- Your task
Copy out exactly the lines below that run from the one holding "Lemma table_view p" to the one holding "rewrite (Z.mod_small (size", keeping both of those lines and no others.

Extracted records:
(* ===== verification/Machine.v ===== *)
(** * Descriptor tables and the boot page table (src/vm.c: seginit; src/trap.c:
    idtinit; src/main.c: entrypgdir; src/mmu.h, src/x86.h)

    A descriptor is its C bit fields; [pack] lays bit fields out the way the
    compiler does, lowest first, and [segment_of] is what the
    processor makes of the 64 bits. *)

From stdpp Require Import prelude gmap strings list.
From Stdlib Require Import ZArith Lia.
From S2P Require Import Prelude Mmu Trap.

(** ** Bit fields *)

(** Fields as (width, value). *)
Fixpoint pack (fs : list (Z * Z)) : Z :=
  match fs with
  | [] => 0
  | (w, v) :: fs' => v + 2 ^ w * pack fs'
  end.

Fixpoint unpack (ws : list Z) (n : Z) : list Z :=
  match ws with
  | [] => []
  | w :: ws' => n mod 2 ^ w :: unpack ws' (n / 2 ^ w)
  end.

Definition field_ok (f : Z * Z) : Prop := 0 <= f.1 /\ 0 <= f.2 < 2 ^ f.1.

Lemma unpack_pack fs : Forall field_ok fs -> unpack fs.*1 (pack fs) = fs.*2.
Proof.
  induction 1 as [|[w v] fs [Hw Hv] _ IH]; [done|]. cbn [fst snd fmap list_fmap] in *. cbn [pack unpack fmap list_fmap fst snd].
  rewrite (Z.mul_comm (2 ^ w)), Z.mod_add, (Z.mod_small v), Z.div_add, (Z.div_small v), Z.add_0_l by lia. by rewrite IH.
Qed.

(** ** Segments *)

Record segdesc := mksegdesc {
  lim_15_0 : Z; base_15_0 : Z; base_23_16 : Z; sd_type : Z; sd_s : Z; sd_dpl : Z; sd_p : Z;
  lim_19_16 : Z; avl : Z; rsv1 : Z; db : Z; sd_g : Z; base_31_24 : Z;
}.

Definition STA_X : Z := 8.
Definition STA_W : Z := 2.
Definition STA_R : Z := 2.
Definition STS_T32A : Z := 9.

Definition SEG (type base lim dpl : Z) : segdesc :=
  mksegdesc (Z.land (Z.shiftr lim 12) 0xffff) (Z.land (u32 base) 0xffff) (Z.land (Z.shiftr (u32 base) 16) 0xff) type 1 dpl 1
    (Z.shiftr (u32 lim) 28) 0 0 1 1 (Z.shiftr (u32 base) 24).

Definition SEG16 (type base lim dpl : Z) : segdesc :=
  mksegdesc (Z.land lim 0xffff) (Z.land (u32 base) 0xffff) (Z.land (Z.shiftr (u32 base) 16) 0xff) type 1 dpl 1
    (Z.shiftr (u32 lim) 16 mod 16) 0 0 1 0 (Z.shiftr (u32 base) 24).

(** The struct in memory. *)
Definition seg_fields (d : segdesc) : list (Z * Z) :=
  [(16, lim_15_0 d); (16, base_15_0 d); (8, base_23_16 d); (4, sd_type d); (1, sd_s d); (2, sd_dpl d); (1, sd_p d);
   (4, lim_19_16 d); (1, avl d); (1, rsv1 d); (1, db d); (1, sd_g d); (8, base_31_24 d)].

(** The segment the processor sees: base, last offset, type, whether it is a code or
    data segment, privilege level and presence. *)
Record segment := mksegment { s_base : Z; s_limit : Z; s_type : Z; s_app : bool; s_dpl : Z; s_present : bool }.

Definition segment_of (w : Z) : option segment :=
  match unpack [16; 16; 8; 4; 1; 2; 1; 4; 1; 1; 1; 1; 8] w with
  | [l0; b0; b1; t; s; dpl; p; l1; _; _; _; g; b2] =>
      let lim := l0 + 2 ^ 16 * l1 in
      Some (mksegment (b0 + 2 ^ 16 * b1 + 2 ^ 24 * b2) (if g =? 1 then lim * 4096 + 4095 else lim) t (s =? 1) dpl (p =? 1))
  | _ => None
  end.

Definition gdt_null : segdesc := mksegdesc 0 0 0 0 0 0 0 0 0 0 0 0 0.

(** seginit(): [c->gdt] after it. *)
Definition seginit (gdt : list segdesc) : list segdesc :=
  let gdt := <[Z.to_nat SEG_KCODE := SEG (Z.lor STA_X STA_R) 0 0xffffffff 0]> gdt in
  let gdt := <[2%nat := SEG STA_W 0 0xffffffff 0]> gdt in
  let gdt := <[3%nat := SEG (Z.lor STA_X STA_R) 0 0xffffffff DPL_USER]> gdt in
  <[4%nat := SEG STA_W 0 0xffffffff DPL_USER]> gdt.

(** [gdt\[SEG_TSS\]] of switchuvm(), for the task state at [ts]. *)
Definition tss_segment (ts : Z) : segdesc :=
  let d := SEG16 STS_T32A ts (104 - 1) 0 in
  mksegdesc (lim_15_0 d) (base_15_0 d) (base_23_16 d) (sd_type d) 0 (sd_dpl d) (sd_p d) (lim_19_16 d) (avl d) (rsv1 d) (db d)
    (sd_g d) (base_31_24 d).

(** The operand of lgdt and lidt. *)
Definition table_operand (p size : Z) : list Z := [u16 (size - 1); u16 (u32 p); u16 (Z.shiftr (u32 p) 16)].

Definition lgdt (p size : Z) : list Z := table_operand p size.
Definition lidt (p size : Z) : list Z := table_operand p size.

(** idtinit(), for the table at [idt]: 256 descriptors of 8 bytes. *)
Definition idtinit (idt : Z) : list Z := lidt idt (8 * 256).

(** The table the processor uses: its address and last byte. *)
Definition table_of (pd : list Z) : option (Z * Z) :=
  match pd with [l; b0; b1] => Some (b0 + 2 ^ 16 * b1, l) | _ => None end.

(** ** Splitting an address *)

Lemma land_low x k : 0 <= k -> Z.land x (Z.ones k) = x mod 2 ^ k.
Proof. apply Z.land_ones. Qed.

Lemma split_16 x : 0 <= x < 2 ^ 32 -> Z.land x 0xffff + 2 ^ 16 * Z.shiftr x 16 = x.
Proof.
  intros Hx. change 0xffff with (Z.ones 16). rewrite land_low, Z.shiftr_div_pow2 by lia. pose proof (Z.div_mod x (2 ^ 16) ltac:(lia)). lia.
Qed.

Lemma split_base x : 0 <= x < 2 ^ 32 ->
  Z.land x 0xffff + 2 ^ 16 * Z.land (Z.shiftr x 16) 0xff + 2 ^ 24 * Z.shiftr x 24 = x.
Proof.
  intros Hx. change 0xffff with (Z.ones 16). change 0xff with (Z.ones 8). rewrite !land_low, !Z.shiftr_div_pow2 by lia.
  pose proof (Z.div_mod x (2 ^ 16) ltac:(lia)). pose proof (Z.div_mod (x / 2 ^ 16) (2 ^ 8) ltac:(lia)) as D. rewrite Z.div_div in D by lia.
  change (2 ^ 16 * 2 ^ 8) with (2 ^ 24) in D. lia.
Qed.

Lemma shiftr_bound x k m : 0 <= x < 2 ^ m -> 0 <= k <= m -> 0 <= Z.shiftr x k < 2 ^ (m - k).
Proof.
  intros Hx Hk. rewrite Z.shiftr_div_pow2 by lia. split; [apply Z.div_pos; lia|]. apply Z.div_lt_upper_bound; [lia|].
  rewrite <- Z.pow_add_r by lia. replace (k + (m - k)) with m by lia. lia.
Qed.

Lemma land_bound x k : 0 <= k -> 0 <= Z.land x (Z.ones k) < 2 ^ k.
Proof. intros Hk. rewrite land_low by lia. apply Z.mod_pos_bound. lia. Qed.

(** The processor sees a segment as SEG() was told: the base, and the limit rounded
    up to whole pages. *)
Theorem seg_view type base lim dpl :
  0 <= type < 16 -> 0 <= base < 2 ^ 32 -> 0 <= lim < 2 ^ 32 -> 0 <= dpl < 4 ->
  segment_of (pack (seg_fields (SEG type base lim dpl))) =
  Some (mksegment base (lim / 4096 * 4096 + 4095) type true dpl true).
Proof.
  intros Ht Hb Hl Hd. unfold segment_of.
  pose proof (land_bound (Z.shiftr lim 12) 16 ltac:(lia)) as L1. pose proof (land_bound base 16 ltac:(lia)) as L2.
  pose proof (land_bound (Z.shiftr base 16) 8 ltac:(lia)) as L3. pose proof (shiftr_bound lim 28 32 Hl ltac:(lia)) as L4.
  pose proof (shiftr_bound base 24 32 Hb ltac:(lia)) as L5. change (Z.ones 16) with 0xffff in *. change (Z.ones 8) with 0xff in *.
  change [16; 16; 8; 4; 1; 2; 1; 4; 1; 1; 1; 1; 8] with ((seg_fields (SEG type base lim dpl)).*1).
  rewrite unpack_pack.
  - cbn. rewrite !u32_small by lia. f_equal. rewrite split_base by done.
    f_equal. change (2 ^ 16) with 65536. assert (E : Z.land (Z.shiftr lim 12) 65535 + 65536 * Z.shiftr lim 28 = lim / 4096); [|by rewrite E].
    change 65535 with (Z.ones 16). rewrite land_low, !Z.shiftr_div_pow2 by lia. change (2 ^ 12) with 4096.
    pose proof (Z.div_mod (lim / 4096) (2 ^ 16) ltac:(lia)) as D. rewrite Z.div_div in D by lia. change (4096 * 2 ^ 16) with (2 ^ 28) in D. lia.
  - unfold seg_fields, SEG. cbn [lim_15_0 base_15_0 base_23_16 sd_type sd_s sd_dpl sd_p lim_19_16 avl rsv1 db sd_g base_31_24].
    rewrite !u32_small by lia. repeat (apply Forall_cons_2; [split; cbn [fst snd]; lia|]). apply Forall_nil_2.
Qed.

(** The tables are where the operands of lgdt and lidt say. *)
Lemma table_view p size : 0 <= p < 2 ^ 32 -> 0 < size <= 2 ^ 16 -> table_of (table_operand p size) = Some (p, size - 1).
Proof.
  intros Hp Hs. unfold table_operand, table_of. rewrite (u32_small p) by lia. unfold u16.
  pose proof (shiftr_bound p 16 32 Hp ltac:(lia)) as L. change (2 ^ (32 - 16)) with (2 ^ 16) in L.
  rewrite (Z.mod_small (size - 1)), (Z.mod_small (Z.shiftr p 16)) by lia. rewrite <- (split_16 p Hp) at 3.
  change 0xffff with (Z.ones 16). by rewrite land_low by lia.
Qed.

(** After seginit() the kernel and the user have code and data segments that cover
    all 4 GB, and only the privilege levels differ. *)
Theorem seginit_flat gdt i : length gdt = 6%nat -> (1 <= i <= 4)%nat ->
  exists d, seginit gdt !! i = Some d /\
    segment_of (pack (seg_fields d)) = Some (mksegment 0 (2 ^ 32 - 1) (if Nat.odd i then 10 else 2) true (if (i <=? 2)%nat then 0 else 3) true).
Proof.
  intros Hl Hi. do 6 (destruct gdt as [|? gdt]; [done|]). destruct gdt; [|done].
  assert (i = 1 \/ i = 2 \/ i = 3 \/ i = 4)%nat as [-> |[-> |[-> | ->]]] by lia;
    (eexists; split; [reflexivity|]); (rewrite seg_view by (vm_compute; split; congruence)); reflexivity.
Qed.

Lemma seginit_flat_witness : exists d, seginit (replicate 6 gdt_null) !! 3%nat = Some d /\
  segment_of (pack (seg_fields d)) = Some (mksegment 0 (2 ^ 32 - 1) 10 true 3 true).
Proof. apply (seginit_flat (replicate 6 gdt_null) 3); [done|lia]. Defined.

Lemma seg_view_witness : segment_of (pack (seg_fields (SEG 10 0 0xffffffff 3))) = Some (mksegment 0 (2 ^ 32 - 1) 10 true 3 true).
Proof. apply (seg_view 10 0 0xffffffff 3); lia. Defined.

(** ** The boot page table *)


Definition entrypgdir : list Z :=
  <[Z.to_nat (Z.shiftr KERNBASE 22) := Z.lor (Z.lor PTE_P PTE_W) PTE_PS]>
  (<[0%nat := Z.lor (Z.lor PTE_P PTE_W) PTE_PS]> (replicate 1024 0)).

(** The translation of a directory of 4 MB pages. *)
Definition walk4m (pgdir : list Z) (va : Z) : option Z :=
  pde ← pgdir !! Z.to_nat (PDX va);
  if (Z.land pde PTE_P =? 0) || (Z.land pde PTE_PS =? 0) then None
  else Some (Z.land pde 0xffc00000 + va mod 2 ^ 22).

(** The first 4 MB are mapped where they are and at KERNBASE, nothing else is. *)
Theorem entrypgdir_maps va : 0 <= va < 2 ^ 32 ->
  walk4m entrypgdir va =
  if va <? 2 ^ 22 then Some va
  else if (KERNBASE <=? va) && (va <? KERNBASE + 2 ^ 22) then Some (va - KERNBASE) else None.
Proof.
  intros Hva. unfold walk4m, PDX, PDXSHIFT. rewrite u32_small by lia. change 1023 with (Z.ones 10).
  rewrite land_low, Z.shiftr_div_pow2 by lia. pose proof (Z.div_mod va (2 ^ 22) ltac:(lia)) as D.
  pose proof (Z.mod_pos_bound va (2 ^ 22) ltac:(lia)) as Hm.
  assert (Hi : 0 <= va / 2 ^ 22 < 1024) by (split; [apply Z.div_pos|apply Z.div_lt_upper_bound]; lia).
  rewrite (Z.mod_small (va / 2 ^ 22)) by (change (2 ^ 10) with 1024; lia). set (q := va / 2 ^ 22) in *. unfold KERNBASE.
  assert (Hq : entrypgdir !! Z.to_nat q = Some (if (q =? 0) || (q =? 512) then 131 else 0)).
  { unfold entrypgdir. change (Z.to_nat (Z.shiftr KERNBASE 22)) with 512%nat. change (Z.lor (Z.lor PTE_P PTE_W) PTE_PS) with 131.
    destruct (Z.eqb_spec q 512) as [->|]; [rewrite orb_true_r; done|]. rewrite list_lookup_insert_ne by lia.
    destruct (Z.eqb_spec q 0) as [->|]; [done|]. rewrite list_lookup_insert_ne by lia. apply lookup_replicate_2. lia. }
  rewrite Hq. cbn [mbind option_bind]. destruct (Z.eqb_spec q 0) as [E|E]; [|destruct (Z.eqb_spec q 512) as [E'|E']].
  - destruct (Z.ltb_spec va (2 ^ 22)); [|lia]. cbn -[Z.modulo Z.pow]. f_equal. change (Z.land 131 4290772992) with 0. lia.
  - destruct (Z.ltb_spec va (2 ^ 22)); [lia|]. destruct (Z.leb_spec 2147483648 va), (Z.ltb_spec va (2147483648 + 2 ^ 22)); try lia.
    cbn -[Z.modulo Z.pow Z.sub]. f_equal. change (Z.land 131 4290772992) with 0. lia.
  - destruct (Z.ltb_spec va (2 ^ 22)); [lia|]. destruct (Z.leb_spec 2147483648 va), (Z.ltb_spec va (2147483648 + 2 ^ 22)); try done. lia.
Qed.

Lemma entrypgdir_maps_witness : walk4m entrypgdir 0x80100000 = Some 0x100000.
Proof. apply (entrypgdir_maps 0x80100000). lia. Defined.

- Expected output
Lemma table_view p size : 0 <= p < 2 ^ 32 -> 0 < size <= 2 ^ 16 -> table_of (table_operand p size) = Some (p, size - 1).
Proof.
  intros Hp Hs. unfold table_operand, table_of. rewrite (u32_small p) by lia. unfold u16.
  pose proof (shiftr_bound p 16 32 Hp ltac:(lia)) as L. change (2 ^ (32 - 16)) with (2 ^ 16) in L.
  rewrite (Z.mod_small (size - 1)), (Z.mod_small (Z.shiftr p 16)) by lia. rewrite <- (split_16 p Hp) at 3.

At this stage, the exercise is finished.